Britain would have 1.8 million users spying via webcams

The British spy agency had intercepted and recorded images, including sexually explicit communications, exchanged through chats. British spy agency intercepted and stored images from webcams over 1.8 million users of Yahoo! using the National Security Agency of the United States (NSA, as the acronym), according to confidential documents revealed by reported Thursday by the British newspaper "The Guardian." British newspaper said the images were extracted from the cameras computers of people who were not suspected of any crime, which GCHQ (British central tracks) accessed using specific software code-named "Optic Nerve." GCHQ documents, leaked by the exanalista NSA Edward Snowden, states that the aforementioned program collected raw still images from Yahoo! chats between 2008 and 2010 and stored in databases spy agencies. explains that when these images are not intercept had spied into account whether individuals represented a target or not for the intelligence services. Such information is part of the documents leaked by former CIA technician Edward Snowden, exiled in Moscow since June 23 after it revealed espionage Massive committed by the U.S.. According to "The Guardian" in a six month period in 2008, the British agency picked images from webcams including substantial amounts of explicit sexual communication included, over 1.8 million accounts of Yahoo worldwide. When this newspaper contacted Yahoo! server, the second largest in the world after Gmail email-tech giant, according to "The Guardian", reacted with indignation. Yahoo denied any prior knowledge of that software and accused spy agencies employ "a new level of privacy violation" of its members.

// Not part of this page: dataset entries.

Lemma dir_of_tmp path : dir_of (path +:+ ".tmp") = dir_of path.
Proof.
  assert (forall best acc, dir_of_aux best acc (path +:+ ".tmp") = dir_of_aux best acc path) as H; [|apply H].
  induction path as [|c path IH]; intros best acc; [reflexivity|].
  change (String c path +:+ ".tmp") with (String c (path +:+ ".tmp")). cbn [dir_of_aux]. apply IH.
Qed.

Lemma path_prefixes_self acc s : acc +:+ s ∈ path_prefixes acc s.
Proof.
  revert acc. induction s as [|c s IH]; intros acc; cbn [path_prefixes].
  - rewrite string_app_nil_r. left.
  - apply elem_of_app. right.
    replace (acc +:+ String c s) with ((acc +:+ String c "") +:+ s); [apply IH|].
    by rewrite string_app_assoc.
Qed.

(** The disk after it. *)
Definition with_dirs (path : string) (d : disk) : disk :=
  mkDisk (d_files d) (d_dirs d ∪ list_to_set (dirs_of path)) (d_faults d).

(** None of them is a regular file. *)
Definition dirs_clear (d : disk) (path : string) : Prop :=
  forall p, p ∈ dirs_of path -> d_files d !! p = None.

Lemma EnsureDir_healthy path d :
  healthy d -> path <> "" -> dirs_clear d path ->
  EnsureDir path d = (Ok tt, with_dirs path d).
Proof.
  intros ? Hne Hc. unfold EnsureDir. rewrite M_bind_eq, io_check_ec_healthy by done.
  fold (dirs_of path). munfold. rewrite bool_decide_false by done.
  destruct (existsb _ _) eqn:E; [|done].
  apply existsb_exists in E as (p & Hin & Hp).
  apply list_elem_of_In in Hin. rewrite (Hc p Hin) in Hp.
  apply bool_decide_eq_true in Hp. by destruct Hp.
Qed.

Lemma dir_in_dirs_of dir : dir <> "" -> dir ∈ dirs_of dir.
Proof. intros. apply list_elem_of_filter. split; [done|]. apply (path_prefixes_self "" dir). Qed.

Lemma same_except_with_dirs file path d :
  (forall p, p ∈ dirs_of path -> p ∈ parent_dirs file) -> dirs_clear d path -> same_except file d (with_dirs path d).
Proof.
  intros Hp Hc. split; cbn; [set_solver| |done|done|].
  { intros p [?|?%elem_of_list_to_set]%elem_of_union; auto. }
  intros Hwf p [?|?%elem_of_list_to_set]%elem_of_union; [by apply Hwf|by apply Hc].
Qed.

(** ** Free places *)

(** A file can be created at [path], with the directories on the way to it. *)
Record free_path (d : disk) (path : string) : Prop := {
  fp_healthy : healthy d;
  fp_wf : disk_wf d;
  fp_path : path <> "";
  fp_file : d_files d !! path = None;
  fp_dir : path ∉ d_dirs d;
  fp_self : path ∉ parent_dirs path;
  fp_dirs : forall p, p ∈ parent_dirs path -> d_files d !! p = None
}.

(** Two files neither of which is a directory on the way to the other. *)
Definition apart (p q : string) : Prop := p <> q /\ p ∉ parent_dirs q /\ q ∉ parent_dirs p.
#[export] Instance apart_dec p q : Decision (apart p q) := _.
#[export] Instance apart_sym : Symmetric apart.
Proof. intros p q (? & ? & ?). split_and!; auto. Qed.

Lemma free_path_frame d d' p q : free_path d p -> same_except q d d' -> apart p q -> free_path d' p.
Proof.
  intros [] [Hd Hn Hf Hh Hw] (Hne & Hpq & Hqp). split; auto.
  - by rewrite Hf.
  - by intros [?|?]%Hn.
  - intros x Hx. rewrite Hf; [auto|]. by intros ->.
Qed.

Lemma free_path_with_dirs d dir p :
  free_path d p -> dirs_clear d dir -> p ∉ dirs_of dir -> free_path (with_dirs dir d) p.
Proof.
  intros [] Hc Hp. split; try done.
  - intros q [?|?%elem_of_list_to_set]%elem_of_union; auto.
  - cbn. set_solver.
Qed.

(** A sequence of steps each of which changes one of the files [ps]. *)
Definition touches (ps : list string) : disk -> disk -> Prop :=
  rtc (fun d d' => exists p, p ∈ ps /\ same_except p d d').

Lemma touches_one ps p d d' : p ∈ ps -> same_except p d d' -> touches ps d d'.
Proof. intros. apply rtc_once. eauto. Qed.
(** What every such step preserves, all of them do. *)
Lemma touches_frame ps (Q : disk -> Prop) d d' :
  (forall p d d', p ∈ ps -> same_except p d d' -> Q d -> Q d') -> touches ps d d' -> Q d -> Q d'.
Proof. intros HQ. induction 1 as [|d1 d2 d3 (p & Hp & Hse) _ IH]; eauto. Qed.

Definition empty_disk : disk := mkDisk ∅ ∅ [].

Lemma empty_disk_free path : path <> "" -> path ∉ parent_dirs path -> free_path empty_disk path.
Proof. intros. by split. Qed.
Lemma page_write_read_witness :
  exists d', WritePage (mkPage 1 (zreplicate 4 Byte.x7a)) (sample_pm, sample_disk) = (Ok tt, (sample_pm, d')) /\
    ReadPage 1 (sample_pm, d') = (Ok (mkPage 1 (zreplicate 4 Byte.x7a)), (sample_pm, d')) /\
    (forall j, 0 <= j -> j <> 1 ->
       (ReadPage j (sample_pm, d')).1 = (ReadPage j (sample_pm, sample_disk)).1) /\
    (forall p, p <> file_path_ sample_pm -> d_files d' !! p = d_files sample_disk !! p).
Proof.
  apply (page_write_read sample_pm sample_disk sample_pages 1 (zreplicate 4 Byte.x7a)).
  - apply sample_rep.
  - by_computation.
  - reflexivity.
Defined.

(** C29. An allocated page is new, zero-filled and counted: its id is the old
    page count, all earlier pages read as before, and a manager opened on the
    file afterwards reads the same pages. *)
Theorem page_allocate_persists pm d pages :
  pm_rep pm d pages -> page_room (page_size_ pm) (zlen pages + 1) ->
  exists pm' d', AllocatePage (pm, d) = (Ok (zlen pages), (pm', d')) /\
    ReadPage (zlen pages) (pm', d') =
      (Ok (mkPage (zlen pages) (zreplicate (page_size_ pm) Byte.x00)), (pm', d')) /\
    (forall j, 0 <= j < zlen pages -> (ReadPage j (pm', d')).1 = (ReadPage j (pm, d)).1) /\
    exists d'', Open (new_PageManager (file_path_ pm) (page_size_ pm), d') = (Ok tt, (pm', d'')) /\
      forall j, 0 <= j -> (ReadPage j (pm', d'')).1 = (ReadPage j (pm', d')).1.
Proof.
  intros Hrep Hroom. destruct (AllocatePage_ok pm d pages Hrep Hroom) as (d' & E & Hrep' & Hse).
  eexists _, d'. split; [exact E|]. set (zeros := zreplicate _ _) in *. split_and!.
  - eapply ReadPage_ok; [done|]. by rewrite znth_app_r, Z.sub_diag by lia.
  - intros j Hj. destruct (znth_is_Some pages j Hj) as [old Hold].
    rewrite (ReadPage_ok pm d pages j old Hrep Hold).
    erewrite ReadPage_ok; [done|done|]. by rewrite znth_app_l by lia.
  - destruct (pm_reopen _ _ _ Hrep') as (d'' & Eo & Hrep'' & _). exists d''. split; [exact Eo|].
    intros j Hj. destruct (decide (j < zlen (pages ++ [zeros]))).
    + destruct (znth_is_Some (pages ++ [zeros]) j) as [pg Hpg]; [lia|].
      by rewrite (ReadPage_ok _ _ _ _ _ Hrep'' Hpg), (ReadPage_ok _ _ _ _ _ Hrep' Hpg).
    + by rewrite (ReadPage_range _ _ _ _ Hrep''), (ReadPage_range _ _ _ _ Hrep') by lia.
Qed.

Lemma page_allocate_persists_witness :
  exists pm' d', AllocatePage (sample_pm, sample_disk) = (Ok 2, (pm', d')) /\
    ReadPage 2 (pm', d') = (Ok (mkPage 2 (zreplicate 4 Byte.x00)), (pm', d')) /\
    (forall j, 0 <= j < 2 -> (ReadPage j (pm', d')).1 = (ReadPage j (sample_pm, sample_disk)).1) /\
    exists d'', Open (new_PageManager "t.tbl" 4, d') = (Ok tt, (pm', d'')) /\
      forall j, 0 <= j -> (ReadPage j (pm', d'')).1 = (ReadPage j (pm', d')).1.
Proof.
  apply (page_allocate_persists sample_pm sample_disk sample_pages).
  - apply sample_rep.
  - vm_compute. done.
Defined.

(** The same disk with the outcomes of the calls to come. *)
Definition with_faults (fs : list (option string)) (d : disk) : disk :=
  mkDisk (d_files d) (d_dirs d) fs.

(** C30. Allocation is not atomic.  When the appended page reaches the file but
    the header does not, [AllocatePage] reports an I/O error, and the file can
    no longer be opened: its page count disagrees with its length.  Nothing in
    the program repairs it. *)
Theorem allocate_fault_makes_file_unopenable pm d pages m :
  pm_rep pm d pages -> page_room (page_size_ pm) (zlen pages + 1) ->
  exists pm' d',
    AllocatePage (pm, with_faults [None; None; Some m] d) =
      (Err kIoError "Failed to seek to page file header", (pm', d')) /\ healthy d' /\
    (Open (new_PageManager (file_path_ pm) (page_size_ pm), d')).1 =
      Err kInvalidArgument
        ("Page count mismatch: header says " +:+ pretty (zlen pages) +:+
         ", file layout says " +:+ pretty (zlen pages + 1)).
Proof.
  intros Hrep Hroom. pose proof Hrep as []. destruct rep_room0 as [_ Hps].
  set (zeros := zreplicate (page_size_ pm) Byte.x00).
  assert (zlen zeros = page_size_ pm) as Hz by (apply zlen_zreplicate; lia).
  set (d' := set_files <[file_path_ pm := file_image (page_size_ pm) pages ++ zeros]> d).
  assert (same_except (file_path_ pm) d d') as Hse by by eapply same_except_set, file_not_dir.
  exists (set_page_count (u64 (page_count_ pm + 1)) pm), d'. split_and!.
  - unfold AllocatePage, WriteHeader, stream_write. dunfold. rewrite rep_open0. cbn [negb].
    unfold io_check, next_fault. cbn [with_faults d_faults]. fold zeros.
    rewrite !(file_content_eq _ (file_path_ pm) (file_image (page_size_ pm) pages)) by done.
    rewrite splice_end by done. unfold d', set_files. by rewrite <- rep_healthy0.
  - exact rep_healthy0.
  - destruct (EnsureParentDir_ok (file_path_ pm) d') as (d1 & E & Hse1 & Hf & _); [done| |].
    { destruct rep_dirs0 as [->|Hd]; [by intros p Hp%elem_of_nil|].
      intros p Hp. eapply (se_wf _ _ _ Hse); [done|]. by apply Hd. }
    unfold Open. dunfold. cbn [is_open_ new_PageManager file_path_ page_size_].
    rewrite bool_decide_false, (proj2 (Z.eqb_neq (page_size_ pm) 0)) by (done || lia). cbn [orb].
    assert (healthy d1) by by eapply se_healthy.
    rewrite E, FileExists_healthy by done. unfold path_exists. rewrite Hf. cbn [d' set_files d_files].
    rewrite lookup_insert_eq, bool_decide_true by done. cbn [orb].
    rewrite (CheckPageFile_run _ _ (zlen pages) (zlen pages + 1) (concat pages ++ zeros)).
    + rewrite (proj2 (Z.eqb_neq _ _)) by lia. done.
    + done.
    + rewrite Hf. cbn. rewrite lookup_insert_eq. unfold file_image. by rewrite <- app_assoc.
    + rewrite zlen_app, (zlen_concat (page_size_ pm)) by done. lia.
    + lia.
    + unfold in_u64, page_room, HeaderSize in *. pose proof (zlen_nonneg pages). nia.
Qed.

Lemma allocate_fault_makes_file_unopenable_witness :
  exists pm' d',
    AllocatePage (sample_pm, with_faults [None; None; Some "No space left on device"] sample_disk) =
      (Err kIoError "Failed to seek to page file header", (pm', d')) /\ healthy d' /\
    (Open (new_PageManager "t.tbl" 4, d')).1 =
      Err kInvalidArgument
        ("Page count mismatch: header says " +:+ pretty (zlen sample_pages) +:+
         ", file layout says " +:+ pretty (zlen sample_pages + 1)).
Proof.
  apply (allocate_fault_makes_file_unopenable sample_pm sample_disk sample_pages
           "No space left on device").
  - apply sample_rep.
  - vm_compute. done.
Defined.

Secrets documents also reveal the difficulties of GCHQ to keep large amounts of sexually explicit images, collected by that program, away from the vision of its employees. Such a program, as these documents show, began to be used in 2008 and remained active in 2012, and was used in face recognition experiments to monitor existing agency goals British tracks. Such searches could be used, apparently, to try to find suspected terrorists or criminals who were using multiple IDs.